▸ Excerpted records
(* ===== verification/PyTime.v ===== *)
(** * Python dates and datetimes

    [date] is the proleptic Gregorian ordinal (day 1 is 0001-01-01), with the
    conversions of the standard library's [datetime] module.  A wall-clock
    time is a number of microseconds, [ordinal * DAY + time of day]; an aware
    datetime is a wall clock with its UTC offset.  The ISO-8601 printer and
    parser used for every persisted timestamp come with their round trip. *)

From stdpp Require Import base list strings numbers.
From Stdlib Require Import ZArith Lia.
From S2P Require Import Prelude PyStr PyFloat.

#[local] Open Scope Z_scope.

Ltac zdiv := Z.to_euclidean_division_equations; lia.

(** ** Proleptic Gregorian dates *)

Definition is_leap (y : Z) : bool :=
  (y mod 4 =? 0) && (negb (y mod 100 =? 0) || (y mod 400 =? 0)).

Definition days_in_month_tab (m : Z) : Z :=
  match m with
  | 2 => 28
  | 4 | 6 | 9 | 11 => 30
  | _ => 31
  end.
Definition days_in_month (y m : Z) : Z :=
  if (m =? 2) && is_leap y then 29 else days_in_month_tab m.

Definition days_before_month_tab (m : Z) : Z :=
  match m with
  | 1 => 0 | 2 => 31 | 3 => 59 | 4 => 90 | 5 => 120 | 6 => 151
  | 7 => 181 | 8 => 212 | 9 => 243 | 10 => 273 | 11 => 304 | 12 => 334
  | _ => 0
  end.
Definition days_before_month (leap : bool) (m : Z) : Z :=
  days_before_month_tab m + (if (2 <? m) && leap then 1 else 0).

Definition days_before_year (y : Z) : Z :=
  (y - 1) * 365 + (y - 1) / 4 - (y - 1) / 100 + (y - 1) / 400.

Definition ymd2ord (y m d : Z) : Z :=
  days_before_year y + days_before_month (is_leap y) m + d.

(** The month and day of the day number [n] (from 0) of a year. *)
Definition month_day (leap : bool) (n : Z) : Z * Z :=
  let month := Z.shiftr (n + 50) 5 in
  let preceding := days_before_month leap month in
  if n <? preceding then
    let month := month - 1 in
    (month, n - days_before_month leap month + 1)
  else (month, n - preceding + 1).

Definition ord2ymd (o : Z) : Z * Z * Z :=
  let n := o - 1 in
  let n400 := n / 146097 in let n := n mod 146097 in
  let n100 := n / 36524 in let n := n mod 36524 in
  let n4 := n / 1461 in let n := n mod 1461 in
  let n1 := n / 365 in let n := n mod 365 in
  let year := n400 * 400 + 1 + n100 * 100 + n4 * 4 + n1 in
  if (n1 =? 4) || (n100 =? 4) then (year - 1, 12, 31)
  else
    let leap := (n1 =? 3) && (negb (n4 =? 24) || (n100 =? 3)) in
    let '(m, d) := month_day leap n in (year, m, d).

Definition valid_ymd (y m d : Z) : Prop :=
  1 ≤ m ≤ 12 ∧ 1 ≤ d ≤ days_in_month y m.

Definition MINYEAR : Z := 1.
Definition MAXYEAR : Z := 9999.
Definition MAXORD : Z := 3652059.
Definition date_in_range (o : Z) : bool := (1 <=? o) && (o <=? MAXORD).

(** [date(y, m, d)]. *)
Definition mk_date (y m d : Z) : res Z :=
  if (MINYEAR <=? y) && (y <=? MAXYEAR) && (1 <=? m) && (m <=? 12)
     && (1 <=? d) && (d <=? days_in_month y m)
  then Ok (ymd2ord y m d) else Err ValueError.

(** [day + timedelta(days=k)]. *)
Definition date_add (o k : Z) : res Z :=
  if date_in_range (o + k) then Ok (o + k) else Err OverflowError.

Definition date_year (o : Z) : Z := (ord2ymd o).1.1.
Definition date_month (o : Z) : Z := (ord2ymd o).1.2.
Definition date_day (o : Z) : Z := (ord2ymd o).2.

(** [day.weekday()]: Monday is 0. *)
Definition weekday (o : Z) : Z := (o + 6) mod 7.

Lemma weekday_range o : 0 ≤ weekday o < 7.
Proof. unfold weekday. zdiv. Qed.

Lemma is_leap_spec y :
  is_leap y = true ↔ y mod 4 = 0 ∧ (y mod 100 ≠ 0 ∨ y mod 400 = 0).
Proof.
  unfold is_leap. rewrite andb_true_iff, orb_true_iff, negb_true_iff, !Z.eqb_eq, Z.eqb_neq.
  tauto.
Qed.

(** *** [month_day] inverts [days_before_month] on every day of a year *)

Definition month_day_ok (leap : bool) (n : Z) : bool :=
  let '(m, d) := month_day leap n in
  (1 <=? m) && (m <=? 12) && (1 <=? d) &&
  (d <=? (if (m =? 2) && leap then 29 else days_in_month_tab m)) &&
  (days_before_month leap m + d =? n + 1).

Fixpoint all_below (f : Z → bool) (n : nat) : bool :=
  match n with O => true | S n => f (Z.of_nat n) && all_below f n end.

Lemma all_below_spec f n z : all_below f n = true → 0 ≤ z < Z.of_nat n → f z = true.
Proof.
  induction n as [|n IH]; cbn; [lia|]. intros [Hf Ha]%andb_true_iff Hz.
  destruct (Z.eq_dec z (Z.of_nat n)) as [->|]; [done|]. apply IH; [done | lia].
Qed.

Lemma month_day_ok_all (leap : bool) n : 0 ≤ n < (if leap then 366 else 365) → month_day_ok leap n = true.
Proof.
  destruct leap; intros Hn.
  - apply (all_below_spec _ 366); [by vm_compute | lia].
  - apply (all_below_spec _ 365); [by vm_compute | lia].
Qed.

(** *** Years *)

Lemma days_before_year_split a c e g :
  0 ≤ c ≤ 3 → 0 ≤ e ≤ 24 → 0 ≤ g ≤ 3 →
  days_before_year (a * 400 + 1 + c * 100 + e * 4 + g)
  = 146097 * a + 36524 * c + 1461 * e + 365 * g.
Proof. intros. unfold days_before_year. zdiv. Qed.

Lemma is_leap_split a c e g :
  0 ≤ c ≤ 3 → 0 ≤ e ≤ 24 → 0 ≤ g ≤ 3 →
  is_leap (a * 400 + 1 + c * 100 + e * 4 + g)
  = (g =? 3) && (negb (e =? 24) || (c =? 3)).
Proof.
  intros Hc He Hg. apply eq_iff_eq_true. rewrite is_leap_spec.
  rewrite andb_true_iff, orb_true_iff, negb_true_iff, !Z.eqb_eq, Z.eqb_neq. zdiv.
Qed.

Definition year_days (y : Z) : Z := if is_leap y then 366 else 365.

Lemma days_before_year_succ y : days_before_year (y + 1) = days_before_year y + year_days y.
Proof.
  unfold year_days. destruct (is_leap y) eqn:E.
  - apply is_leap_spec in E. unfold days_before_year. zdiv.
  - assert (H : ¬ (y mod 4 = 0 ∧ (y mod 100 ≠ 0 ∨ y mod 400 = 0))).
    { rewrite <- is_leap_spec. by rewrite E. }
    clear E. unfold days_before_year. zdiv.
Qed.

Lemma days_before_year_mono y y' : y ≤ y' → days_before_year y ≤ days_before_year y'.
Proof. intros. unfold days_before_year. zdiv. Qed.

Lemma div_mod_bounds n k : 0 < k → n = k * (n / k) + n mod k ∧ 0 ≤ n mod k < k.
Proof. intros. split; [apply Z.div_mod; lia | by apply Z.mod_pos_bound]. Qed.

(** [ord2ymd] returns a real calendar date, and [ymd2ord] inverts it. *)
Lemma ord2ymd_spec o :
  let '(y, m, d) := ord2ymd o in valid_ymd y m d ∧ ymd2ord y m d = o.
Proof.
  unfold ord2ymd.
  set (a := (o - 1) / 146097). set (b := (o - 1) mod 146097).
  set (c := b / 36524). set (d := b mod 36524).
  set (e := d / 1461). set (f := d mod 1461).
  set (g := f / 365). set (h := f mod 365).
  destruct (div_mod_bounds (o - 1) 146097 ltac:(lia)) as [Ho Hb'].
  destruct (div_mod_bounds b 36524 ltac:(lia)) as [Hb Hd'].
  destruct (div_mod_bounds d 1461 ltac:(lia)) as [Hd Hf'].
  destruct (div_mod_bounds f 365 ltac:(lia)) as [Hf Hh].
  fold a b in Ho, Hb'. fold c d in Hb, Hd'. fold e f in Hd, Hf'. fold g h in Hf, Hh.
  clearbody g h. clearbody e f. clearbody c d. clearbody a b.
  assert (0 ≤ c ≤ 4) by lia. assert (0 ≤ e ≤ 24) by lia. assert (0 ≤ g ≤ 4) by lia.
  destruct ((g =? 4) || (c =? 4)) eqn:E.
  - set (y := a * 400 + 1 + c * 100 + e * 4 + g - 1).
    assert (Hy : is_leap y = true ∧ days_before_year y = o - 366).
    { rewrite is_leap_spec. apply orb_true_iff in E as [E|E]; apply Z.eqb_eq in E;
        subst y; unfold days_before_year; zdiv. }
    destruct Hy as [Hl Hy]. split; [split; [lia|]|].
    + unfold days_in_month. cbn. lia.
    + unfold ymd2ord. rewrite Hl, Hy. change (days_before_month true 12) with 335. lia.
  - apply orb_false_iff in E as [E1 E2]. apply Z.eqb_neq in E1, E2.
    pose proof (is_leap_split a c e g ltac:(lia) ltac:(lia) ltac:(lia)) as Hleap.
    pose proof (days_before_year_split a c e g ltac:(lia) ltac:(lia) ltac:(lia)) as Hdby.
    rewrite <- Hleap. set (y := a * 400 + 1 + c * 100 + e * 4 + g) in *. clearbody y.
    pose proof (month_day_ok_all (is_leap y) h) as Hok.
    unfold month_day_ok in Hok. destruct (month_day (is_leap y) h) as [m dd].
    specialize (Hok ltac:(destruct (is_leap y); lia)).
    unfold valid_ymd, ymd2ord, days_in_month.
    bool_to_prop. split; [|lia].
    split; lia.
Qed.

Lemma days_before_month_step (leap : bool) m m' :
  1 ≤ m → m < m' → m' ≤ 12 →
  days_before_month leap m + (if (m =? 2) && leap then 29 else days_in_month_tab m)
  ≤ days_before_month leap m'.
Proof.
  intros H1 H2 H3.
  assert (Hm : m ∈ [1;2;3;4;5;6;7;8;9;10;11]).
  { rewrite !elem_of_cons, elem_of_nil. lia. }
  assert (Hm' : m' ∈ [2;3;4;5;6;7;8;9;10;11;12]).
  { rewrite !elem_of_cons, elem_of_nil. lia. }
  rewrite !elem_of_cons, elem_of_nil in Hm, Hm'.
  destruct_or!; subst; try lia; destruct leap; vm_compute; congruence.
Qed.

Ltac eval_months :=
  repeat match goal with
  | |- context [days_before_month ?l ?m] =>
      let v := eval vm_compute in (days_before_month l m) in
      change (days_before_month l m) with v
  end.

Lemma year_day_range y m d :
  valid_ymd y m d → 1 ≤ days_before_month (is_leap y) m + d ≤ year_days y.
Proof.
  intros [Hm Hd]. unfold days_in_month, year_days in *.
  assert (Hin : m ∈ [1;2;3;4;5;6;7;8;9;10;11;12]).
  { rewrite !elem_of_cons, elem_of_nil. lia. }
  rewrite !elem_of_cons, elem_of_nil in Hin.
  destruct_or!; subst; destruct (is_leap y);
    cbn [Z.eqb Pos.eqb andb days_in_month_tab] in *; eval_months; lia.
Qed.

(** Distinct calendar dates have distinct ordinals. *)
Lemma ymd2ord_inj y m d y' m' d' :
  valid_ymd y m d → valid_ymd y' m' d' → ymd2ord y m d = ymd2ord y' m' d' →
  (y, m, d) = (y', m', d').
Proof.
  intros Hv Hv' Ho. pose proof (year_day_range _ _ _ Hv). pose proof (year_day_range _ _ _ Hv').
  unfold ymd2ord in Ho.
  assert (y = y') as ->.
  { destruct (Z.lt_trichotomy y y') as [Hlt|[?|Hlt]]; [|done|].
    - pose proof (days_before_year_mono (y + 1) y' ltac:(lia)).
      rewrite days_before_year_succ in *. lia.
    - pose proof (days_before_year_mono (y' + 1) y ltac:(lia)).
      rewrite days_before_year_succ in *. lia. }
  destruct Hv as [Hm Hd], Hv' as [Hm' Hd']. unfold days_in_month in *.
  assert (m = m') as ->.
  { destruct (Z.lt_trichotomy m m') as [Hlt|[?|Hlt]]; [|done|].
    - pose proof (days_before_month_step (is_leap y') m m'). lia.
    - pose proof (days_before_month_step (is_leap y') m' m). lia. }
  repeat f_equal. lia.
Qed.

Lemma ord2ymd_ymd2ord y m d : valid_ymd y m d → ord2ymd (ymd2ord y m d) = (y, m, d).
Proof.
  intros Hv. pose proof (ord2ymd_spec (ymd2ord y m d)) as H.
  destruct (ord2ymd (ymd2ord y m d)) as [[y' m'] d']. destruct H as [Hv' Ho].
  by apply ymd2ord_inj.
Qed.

▸ What you should do
In the material above, transcribe exactly the lines beginning at the one with "let n100 := n" and ending at the one with "let leap := (n1", both included.

▸ Solution to this problem
  let n100 := n / 36524 in let n := n mod 36524 in
  let n4 := n / 1461 in let n := n mod 1461 in
  let n1 := n / 365 in let n := n mod 365 in
  let year := n400 * 400 + 1 + n100 * 100 + n4 * 4 + n1 in
  if (n1 =? 4) || (n100 =? 4) then (year - 1, 12, 31)
  else
    let leap := (n1 =? 3) && (negb (n4 =? 24) || (n100 =? 3)) in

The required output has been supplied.